Task details: Each line in the entries that has the word "prev" has to be copied.

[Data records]
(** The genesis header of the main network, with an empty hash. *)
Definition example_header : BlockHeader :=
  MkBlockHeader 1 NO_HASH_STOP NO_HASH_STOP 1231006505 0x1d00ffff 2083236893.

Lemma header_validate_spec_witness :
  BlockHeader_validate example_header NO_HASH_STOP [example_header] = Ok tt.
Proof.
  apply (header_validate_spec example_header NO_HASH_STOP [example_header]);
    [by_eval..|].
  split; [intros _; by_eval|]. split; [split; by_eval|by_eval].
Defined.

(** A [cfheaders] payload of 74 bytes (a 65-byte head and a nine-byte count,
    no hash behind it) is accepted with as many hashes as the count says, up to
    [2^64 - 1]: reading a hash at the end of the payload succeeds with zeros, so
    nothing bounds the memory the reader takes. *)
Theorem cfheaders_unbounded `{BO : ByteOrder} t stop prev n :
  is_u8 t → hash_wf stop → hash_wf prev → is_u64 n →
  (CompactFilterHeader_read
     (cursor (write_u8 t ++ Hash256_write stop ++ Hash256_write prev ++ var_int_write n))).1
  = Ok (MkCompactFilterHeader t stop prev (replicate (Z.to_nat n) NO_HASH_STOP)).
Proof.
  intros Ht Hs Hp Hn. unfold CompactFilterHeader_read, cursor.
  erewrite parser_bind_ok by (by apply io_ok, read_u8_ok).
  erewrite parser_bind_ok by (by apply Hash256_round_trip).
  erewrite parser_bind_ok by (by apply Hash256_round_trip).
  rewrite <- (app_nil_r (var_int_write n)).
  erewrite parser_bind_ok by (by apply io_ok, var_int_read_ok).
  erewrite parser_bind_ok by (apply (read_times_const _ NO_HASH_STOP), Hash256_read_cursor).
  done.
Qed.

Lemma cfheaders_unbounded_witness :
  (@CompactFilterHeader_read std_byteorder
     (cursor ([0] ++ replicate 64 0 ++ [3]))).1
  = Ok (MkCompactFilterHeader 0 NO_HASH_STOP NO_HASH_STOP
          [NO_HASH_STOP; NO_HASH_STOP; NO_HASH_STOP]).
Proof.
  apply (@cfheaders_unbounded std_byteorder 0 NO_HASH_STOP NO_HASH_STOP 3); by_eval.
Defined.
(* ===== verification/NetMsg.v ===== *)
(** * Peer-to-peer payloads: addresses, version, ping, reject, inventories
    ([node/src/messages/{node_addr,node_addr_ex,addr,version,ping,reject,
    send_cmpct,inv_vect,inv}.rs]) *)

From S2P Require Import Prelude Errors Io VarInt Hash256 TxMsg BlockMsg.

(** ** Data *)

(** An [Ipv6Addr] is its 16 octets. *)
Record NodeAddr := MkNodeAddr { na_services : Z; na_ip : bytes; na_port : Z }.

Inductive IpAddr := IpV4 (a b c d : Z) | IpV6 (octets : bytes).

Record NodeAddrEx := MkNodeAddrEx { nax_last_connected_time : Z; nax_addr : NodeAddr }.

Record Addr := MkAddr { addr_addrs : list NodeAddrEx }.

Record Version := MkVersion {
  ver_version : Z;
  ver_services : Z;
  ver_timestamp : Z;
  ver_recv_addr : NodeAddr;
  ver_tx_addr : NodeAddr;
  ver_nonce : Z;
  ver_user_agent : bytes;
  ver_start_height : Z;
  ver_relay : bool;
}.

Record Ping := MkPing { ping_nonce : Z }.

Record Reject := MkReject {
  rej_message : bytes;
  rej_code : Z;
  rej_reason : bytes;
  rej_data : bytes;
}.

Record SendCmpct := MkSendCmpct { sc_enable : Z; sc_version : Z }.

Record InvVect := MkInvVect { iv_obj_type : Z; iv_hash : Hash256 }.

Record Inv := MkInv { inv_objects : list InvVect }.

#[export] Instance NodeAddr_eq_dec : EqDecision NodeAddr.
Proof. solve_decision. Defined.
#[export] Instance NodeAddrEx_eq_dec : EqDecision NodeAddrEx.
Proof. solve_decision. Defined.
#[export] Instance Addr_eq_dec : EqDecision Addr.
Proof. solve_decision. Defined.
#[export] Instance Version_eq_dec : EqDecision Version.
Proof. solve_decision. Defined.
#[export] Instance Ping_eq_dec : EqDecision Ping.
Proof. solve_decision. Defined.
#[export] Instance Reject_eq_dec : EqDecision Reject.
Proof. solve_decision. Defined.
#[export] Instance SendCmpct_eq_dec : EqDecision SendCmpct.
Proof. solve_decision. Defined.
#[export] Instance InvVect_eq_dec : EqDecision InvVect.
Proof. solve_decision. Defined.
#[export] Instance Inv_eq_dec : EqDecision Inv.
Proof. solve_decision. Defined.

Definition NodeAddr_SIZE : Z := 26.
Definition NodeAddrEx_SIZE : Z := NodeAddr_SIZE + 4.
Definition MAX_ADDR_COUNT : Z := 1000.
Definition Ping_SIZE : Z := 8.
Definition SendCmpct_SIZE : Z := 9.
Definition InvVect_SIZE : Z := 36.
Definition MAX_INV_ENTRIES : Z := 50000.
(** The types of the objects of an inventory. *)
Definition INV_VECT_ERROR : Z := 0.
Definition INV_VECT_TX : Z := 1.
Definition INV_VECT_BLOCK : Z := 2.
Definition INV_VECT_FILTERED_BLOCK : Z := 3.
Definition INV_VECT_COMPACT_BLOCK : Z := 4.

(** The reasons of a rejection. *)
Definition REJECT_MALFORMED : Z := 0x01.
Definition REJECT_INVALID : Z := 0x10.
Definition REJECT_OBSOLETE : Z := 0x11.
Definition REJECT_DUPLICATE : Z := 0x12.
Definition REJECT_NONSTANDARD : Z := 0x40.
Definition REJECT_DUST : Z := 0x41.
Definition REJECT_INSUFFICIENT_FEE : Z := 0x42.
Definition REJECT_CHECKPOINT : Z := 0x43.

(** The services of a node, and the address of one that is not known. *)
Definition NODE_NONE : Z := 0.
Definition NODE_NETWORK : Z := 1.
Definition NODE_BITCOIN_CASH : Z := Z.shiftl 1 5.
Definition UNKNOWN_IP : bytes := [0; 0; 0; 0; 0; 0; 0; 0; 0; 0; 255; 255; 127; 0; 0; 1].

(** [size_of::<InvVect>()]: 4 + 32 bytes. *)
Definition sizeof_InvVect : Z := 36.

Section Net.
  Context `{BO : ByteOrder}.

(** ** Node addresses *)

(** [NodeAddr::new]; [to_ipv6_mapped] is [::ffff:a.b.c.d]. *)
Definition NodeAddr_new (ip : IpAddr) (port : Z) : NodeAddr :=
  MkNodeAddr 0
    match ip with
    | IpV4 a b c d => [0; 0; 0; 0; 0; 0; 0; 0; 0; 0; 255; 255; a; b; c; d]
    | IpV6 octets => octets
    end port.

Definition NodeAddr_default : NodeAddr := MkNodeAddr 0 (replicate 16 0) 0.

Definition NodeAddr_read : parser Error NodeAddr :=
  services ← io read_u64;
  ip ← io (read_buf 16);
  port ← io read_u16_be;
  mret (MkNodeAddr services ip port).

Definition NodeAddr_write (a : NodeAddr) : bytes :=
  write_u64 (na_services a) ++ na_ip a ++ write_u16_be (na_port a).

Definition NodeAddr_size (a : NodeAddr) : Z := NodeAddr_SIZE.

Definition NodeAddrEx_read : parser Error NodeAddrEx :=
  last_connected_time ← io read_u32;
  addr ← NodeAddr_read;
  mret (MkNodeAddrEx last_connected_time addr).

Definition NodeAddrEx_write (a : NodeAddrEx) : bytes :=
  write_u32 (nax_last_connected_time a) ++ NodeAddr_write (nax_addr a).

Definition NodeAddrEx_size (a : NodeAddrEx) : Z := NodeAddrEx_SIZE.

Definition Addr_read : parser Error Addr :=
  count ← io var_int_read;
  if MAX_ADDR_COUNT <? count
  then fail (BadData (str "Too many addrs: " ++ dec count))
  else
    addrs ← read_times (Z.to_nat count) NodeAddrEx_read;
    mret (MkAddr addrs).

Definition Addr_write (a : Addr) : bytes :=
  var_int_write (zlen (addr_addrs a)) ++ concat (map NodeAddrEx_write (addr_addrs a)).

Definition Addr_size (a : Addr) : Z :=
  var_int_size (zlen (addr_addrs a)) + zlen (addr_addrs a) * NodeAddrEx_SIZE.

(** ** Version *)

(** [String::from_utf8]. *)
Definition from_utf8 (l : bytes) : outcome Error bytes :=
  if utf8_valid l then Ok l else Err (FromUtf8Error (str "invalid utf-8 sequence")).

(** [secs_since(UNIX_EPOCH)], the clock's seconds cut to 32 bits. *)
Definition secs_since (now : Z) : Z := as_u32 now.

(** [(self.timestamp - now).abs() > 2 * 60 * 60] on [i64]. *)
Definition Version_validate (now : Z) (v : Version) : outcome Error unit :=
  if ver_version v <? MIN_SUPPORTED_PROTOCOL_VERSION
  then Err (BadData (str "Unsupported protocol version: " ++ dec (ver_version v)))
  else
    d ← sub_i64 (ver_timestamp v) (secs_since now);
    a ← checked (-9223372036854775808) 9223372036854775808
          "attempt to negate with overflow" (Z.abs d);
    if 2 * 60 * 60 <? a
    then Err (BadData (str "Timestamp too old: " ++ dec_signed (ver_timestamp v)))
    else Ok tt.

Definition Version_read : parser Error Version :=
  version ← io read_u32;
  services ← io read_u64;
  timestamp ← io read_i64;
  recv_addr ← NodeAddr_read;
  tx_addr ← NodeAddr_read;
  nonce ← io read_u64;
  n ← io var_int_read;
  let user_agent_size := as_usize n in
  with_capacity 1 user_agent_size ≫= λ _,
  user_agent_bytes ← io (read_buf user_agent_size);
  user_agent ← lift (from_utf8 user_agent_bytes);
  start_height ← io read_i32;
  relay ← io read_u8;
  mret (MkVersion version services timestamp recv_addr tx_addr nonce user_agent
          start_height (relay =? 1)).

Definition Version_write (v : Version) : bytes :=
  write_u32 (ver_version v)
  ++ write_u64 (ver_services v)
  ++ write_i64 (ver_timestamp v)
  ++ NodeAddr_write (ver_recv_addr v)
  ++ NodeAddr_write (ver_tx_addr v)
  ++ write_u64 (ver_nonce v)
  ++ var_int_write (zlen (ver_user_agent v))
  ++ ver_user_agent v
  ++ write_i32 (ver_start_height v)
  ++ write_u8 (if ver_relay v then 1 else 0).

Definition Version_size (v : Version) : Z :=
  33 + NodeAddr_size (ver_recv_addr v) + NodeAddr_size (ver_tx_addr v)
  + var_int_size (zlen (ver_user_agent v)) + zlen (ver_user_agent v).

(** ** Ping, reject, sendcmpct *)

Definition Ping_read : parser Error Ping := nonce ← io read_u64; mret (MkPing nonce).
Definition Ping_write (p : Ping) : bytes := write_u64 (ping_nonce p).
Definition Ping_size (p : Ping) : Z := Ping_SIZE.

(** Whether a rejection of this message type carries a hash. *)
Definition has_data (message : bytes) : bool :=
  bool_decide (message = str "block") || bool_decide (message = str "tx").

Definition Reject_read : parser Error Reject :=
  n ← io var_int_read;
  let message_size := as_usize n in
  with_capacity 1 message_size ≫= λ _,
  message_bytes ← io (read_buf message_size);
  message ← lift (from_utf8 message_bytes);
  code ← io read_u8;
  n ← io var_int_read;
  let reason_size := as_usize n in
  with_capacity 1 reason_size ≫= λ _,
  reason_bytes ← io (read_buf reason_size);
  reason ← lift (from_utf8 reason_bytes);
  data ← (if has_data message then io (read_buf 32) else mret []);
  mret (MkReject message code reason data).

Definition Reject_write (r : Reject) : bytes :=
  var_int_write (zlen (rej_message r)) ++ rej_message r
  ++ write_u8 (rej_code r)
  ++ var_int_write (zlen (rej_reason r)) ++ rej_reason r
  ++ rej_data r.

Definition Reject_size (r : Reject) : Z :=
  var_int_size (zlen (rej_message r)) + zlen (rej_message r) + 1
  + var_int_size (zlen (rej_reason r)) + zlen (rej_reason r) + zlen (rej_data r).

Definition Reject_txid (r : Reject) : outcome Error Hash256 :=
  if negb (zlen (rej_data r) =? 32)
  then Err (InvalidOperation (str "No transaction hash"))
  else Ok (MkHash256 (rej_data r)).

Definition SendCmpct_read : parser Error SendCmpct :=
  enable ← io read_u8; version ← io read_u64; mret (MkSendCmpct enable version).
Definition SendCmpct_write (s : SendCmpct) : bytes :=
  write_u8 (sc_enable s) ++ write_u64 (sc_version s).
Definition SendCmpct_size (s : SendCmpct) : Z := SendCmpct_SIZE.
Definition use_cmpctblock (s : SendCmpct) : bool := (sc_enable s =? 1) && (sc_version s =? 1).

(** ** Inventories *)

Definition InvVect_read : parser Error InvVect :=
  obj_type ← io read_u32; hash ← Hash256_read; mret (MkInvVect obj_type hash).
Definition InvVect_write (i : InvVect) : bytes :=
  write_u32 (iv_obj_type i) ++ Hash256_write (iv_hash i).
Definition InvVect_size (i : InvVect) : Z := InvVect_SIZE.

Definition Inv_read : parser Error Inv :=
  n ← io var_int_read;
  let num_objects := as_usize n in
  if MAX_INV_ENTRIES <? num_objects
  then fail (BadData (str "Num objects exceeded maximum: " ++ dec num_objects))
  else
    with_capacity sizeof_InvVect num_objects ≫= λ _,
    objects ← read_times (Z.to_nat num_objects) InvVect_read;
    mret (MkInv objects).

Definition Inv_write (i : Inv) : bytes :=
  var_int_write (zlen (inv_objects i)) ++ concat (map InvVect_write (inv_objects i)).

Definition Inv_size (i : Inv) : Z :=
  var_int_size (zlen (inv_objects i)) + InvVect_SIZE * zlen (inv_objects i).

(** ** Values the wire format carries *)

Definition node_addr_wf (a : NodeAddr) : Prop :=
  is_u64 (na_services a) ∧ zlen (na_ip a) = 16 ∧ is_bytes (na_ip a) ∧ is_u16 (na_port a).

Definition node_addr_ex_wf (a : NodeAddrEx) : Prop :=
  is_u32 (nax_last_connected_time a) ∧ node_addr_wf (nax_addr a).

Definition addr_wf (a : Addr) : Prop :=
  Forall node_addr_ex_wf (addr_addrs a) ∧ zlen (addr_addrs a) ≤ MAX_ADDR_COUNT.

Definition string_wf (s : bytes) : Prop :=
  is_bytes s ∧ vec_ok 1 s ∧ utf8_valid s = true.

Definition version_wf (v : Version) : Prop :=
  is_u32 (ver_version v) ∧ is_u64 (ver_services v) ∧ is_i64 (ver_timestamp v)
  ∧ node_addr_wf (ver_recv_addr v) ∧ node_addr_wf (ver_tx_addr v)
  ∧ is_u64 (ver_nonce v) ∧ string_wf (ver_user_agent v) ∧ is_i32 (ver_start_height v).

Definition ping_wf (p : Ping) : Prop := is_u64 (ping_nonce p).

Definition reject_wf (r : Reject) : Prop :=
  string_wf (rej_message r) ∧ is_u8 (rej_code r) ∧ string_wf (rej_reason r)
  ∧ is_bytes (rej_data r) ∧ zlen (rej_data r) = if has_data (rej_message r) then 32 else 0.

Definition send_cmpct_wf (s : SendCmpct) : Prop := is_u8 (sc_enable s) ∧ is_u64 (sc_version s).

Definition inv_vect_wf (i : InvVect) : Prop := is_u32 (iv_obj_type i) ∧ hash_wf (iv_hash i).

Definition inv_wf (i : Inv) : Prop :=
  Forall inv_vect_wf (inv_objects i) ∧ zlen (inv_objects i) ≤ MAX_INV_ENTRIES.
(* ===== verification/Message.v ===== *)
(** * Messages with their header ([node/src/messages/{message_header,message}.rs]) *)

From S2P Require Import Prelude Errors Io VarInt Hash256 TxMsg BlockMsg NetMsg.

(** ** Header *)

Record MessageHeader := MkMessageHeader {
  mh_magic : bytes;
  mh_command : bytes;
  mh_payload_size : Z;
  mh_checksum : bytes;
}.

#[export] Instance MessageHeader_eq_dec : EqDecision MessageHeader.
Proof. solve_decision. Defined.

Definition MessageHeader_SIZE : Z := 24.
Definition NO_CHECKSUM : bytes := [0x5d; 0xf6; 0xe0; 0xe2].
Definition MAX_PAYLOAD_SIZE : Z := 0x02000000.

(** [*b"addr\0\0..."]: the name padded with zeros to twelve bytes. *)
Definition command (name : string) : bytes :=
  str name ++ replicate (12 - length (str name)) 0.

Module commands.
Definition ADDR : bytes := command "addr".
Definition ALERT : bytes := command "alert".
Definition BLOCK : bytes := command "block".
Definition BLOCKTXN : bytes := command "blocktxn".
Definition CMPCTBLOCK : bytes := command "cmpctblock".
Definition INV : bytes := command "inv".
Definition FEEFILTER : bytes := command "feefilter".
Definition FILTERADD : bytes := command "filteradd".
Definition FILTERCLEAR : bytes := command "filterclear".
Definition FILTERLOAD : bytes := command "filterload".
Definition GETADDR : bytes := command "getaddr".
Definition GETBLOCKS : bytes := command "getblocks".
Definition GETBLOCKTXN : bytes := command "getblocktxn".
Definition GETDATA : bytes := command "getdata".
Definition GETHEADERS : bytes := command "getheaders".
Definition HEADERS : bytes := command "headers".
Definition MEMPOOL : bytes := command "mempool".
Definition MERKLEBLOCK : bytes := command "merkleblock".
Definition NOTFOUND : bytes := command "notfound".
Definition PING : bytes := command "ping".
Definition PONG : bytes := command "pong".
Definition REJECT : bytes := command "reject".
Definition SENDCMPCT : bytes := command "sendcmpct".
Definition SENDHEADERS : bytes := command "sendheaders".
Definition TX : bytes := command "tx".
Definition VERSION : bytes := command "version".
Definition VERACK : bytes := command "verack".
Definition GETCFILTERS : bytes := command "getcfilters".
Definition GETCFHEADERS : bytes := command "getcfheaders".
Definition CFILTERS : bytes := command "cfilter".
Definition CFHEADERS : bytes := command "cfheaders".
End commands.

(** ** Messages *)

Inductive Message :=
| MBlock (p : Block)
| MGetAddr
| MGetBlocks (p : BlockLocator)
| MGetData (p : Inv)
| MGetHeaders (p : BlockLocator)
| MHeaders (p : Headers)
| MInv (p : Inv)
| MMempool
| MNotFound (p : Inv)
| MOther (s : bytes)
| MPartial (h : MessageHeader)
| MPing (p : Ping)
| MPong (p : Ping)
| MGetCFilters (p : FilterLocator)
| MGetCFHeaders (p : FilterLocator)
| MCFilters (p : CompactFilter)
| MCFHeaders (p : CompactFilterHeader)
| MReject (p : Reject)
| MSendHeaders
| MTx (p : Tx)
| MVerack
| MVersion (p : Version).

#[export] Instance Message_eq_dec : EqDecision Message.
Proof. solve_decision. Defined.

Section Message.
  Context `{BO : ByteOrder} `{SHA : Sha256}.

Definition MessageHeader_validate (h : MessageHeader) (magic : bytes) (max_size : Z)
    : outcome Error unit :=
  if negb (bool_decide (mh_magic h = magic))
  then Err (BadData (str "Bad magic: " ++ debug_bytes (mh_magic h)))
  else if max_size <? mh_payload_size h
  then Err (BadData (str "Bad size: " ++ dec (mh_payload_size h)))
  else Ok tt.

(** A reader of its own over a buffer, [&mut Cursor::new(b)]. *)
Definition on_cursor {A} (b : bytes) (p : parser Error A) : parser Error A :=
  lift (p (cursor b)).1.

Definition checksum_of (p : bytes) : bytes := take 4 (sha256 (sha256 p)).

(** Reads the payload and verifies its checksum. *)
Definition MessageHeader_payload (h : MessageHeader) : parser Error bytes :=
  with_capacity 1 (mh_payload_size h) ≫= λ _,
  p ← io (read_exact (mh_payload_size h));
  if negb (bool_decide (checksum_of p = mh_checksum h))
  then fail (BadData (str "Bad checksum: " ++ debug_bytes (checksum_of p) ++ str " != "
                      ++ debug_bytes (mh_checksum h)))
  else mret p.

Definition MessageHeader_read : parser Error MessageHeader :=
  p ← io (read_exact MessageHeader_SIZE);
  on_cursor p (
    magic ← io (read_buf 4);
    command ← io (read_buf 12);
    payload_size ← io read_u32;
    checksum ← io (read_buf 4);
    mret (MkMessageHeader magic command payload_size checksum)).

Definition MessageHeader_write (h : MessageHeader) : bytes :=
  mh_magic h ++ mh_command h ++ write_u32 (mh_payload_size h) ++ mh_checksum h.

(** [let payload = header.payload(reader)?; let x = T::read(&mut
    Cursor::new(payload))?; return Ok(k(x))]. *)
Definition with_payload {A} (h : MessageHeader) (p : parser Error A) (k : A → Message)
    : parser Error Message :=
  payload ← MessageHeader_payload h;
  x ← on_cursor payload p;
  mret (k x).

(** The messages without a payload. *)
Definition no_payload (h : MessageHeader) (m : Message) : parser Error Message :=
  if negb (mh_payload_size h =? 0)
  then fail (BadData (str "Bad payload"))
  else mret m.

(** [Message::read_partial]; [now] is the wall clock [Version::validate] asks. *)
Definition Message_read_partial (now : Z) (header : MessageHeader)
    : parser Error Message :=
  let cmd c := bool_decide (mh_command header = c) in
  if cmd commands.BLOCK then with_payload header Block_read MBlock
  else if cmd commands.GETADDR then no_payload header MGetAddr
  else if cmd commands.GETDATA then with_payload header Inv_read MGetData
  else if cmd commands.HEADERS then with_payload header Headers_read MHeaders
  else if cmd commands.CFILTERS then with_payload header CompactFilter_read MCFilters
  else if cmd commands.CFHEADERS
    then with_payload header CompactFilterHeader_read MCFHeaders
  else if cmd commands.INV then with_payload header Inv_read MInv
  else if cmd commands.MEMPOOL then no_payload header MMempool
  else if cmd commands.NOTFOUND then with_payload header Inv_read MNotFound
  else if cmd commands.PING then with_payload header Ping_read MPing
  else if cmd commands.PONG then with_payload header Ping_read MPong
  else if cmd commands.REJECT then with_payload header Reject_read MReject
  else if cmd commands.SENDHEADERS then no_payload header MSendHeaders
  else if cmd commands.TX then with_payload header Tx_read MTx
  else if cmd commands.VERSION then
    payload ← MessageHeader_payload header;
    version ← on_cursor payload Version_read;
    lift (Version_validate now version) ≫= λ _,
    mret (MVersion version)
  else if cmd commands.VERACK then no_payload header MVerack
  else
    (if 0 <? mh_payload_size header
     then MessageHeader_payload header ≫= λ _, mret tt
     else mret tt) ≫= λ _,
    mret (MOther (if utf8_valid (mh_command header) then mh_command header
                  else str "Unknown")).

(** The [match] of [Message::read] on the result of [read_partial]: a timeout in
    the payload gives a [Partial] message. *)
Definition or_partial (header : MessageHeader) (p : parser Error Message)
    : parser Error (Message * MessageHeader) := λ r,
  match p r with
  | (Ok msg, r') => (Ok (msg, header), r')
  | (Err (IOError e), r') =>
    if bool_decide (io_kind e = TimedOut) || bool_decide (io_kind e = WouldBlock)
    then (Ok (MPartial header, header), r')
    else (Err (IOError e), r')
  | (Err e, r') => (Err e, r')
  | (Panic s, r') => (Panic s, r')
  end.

Result:
Theorem cfheaders_unbounded `{BO : ByteOrder} t stop prev n :
  is_u8 t → hash_wf stop → hash_wf prev → is_u64 n →
     (cursor (write_u8 t ++ Hash256_write stop ++ Hash256_write prev ++ var_int_write n))).1
  = Ok (MkCompactFilterHeader t stop prev (replicate (Z.to_nat n) NO_HASH_STOP)).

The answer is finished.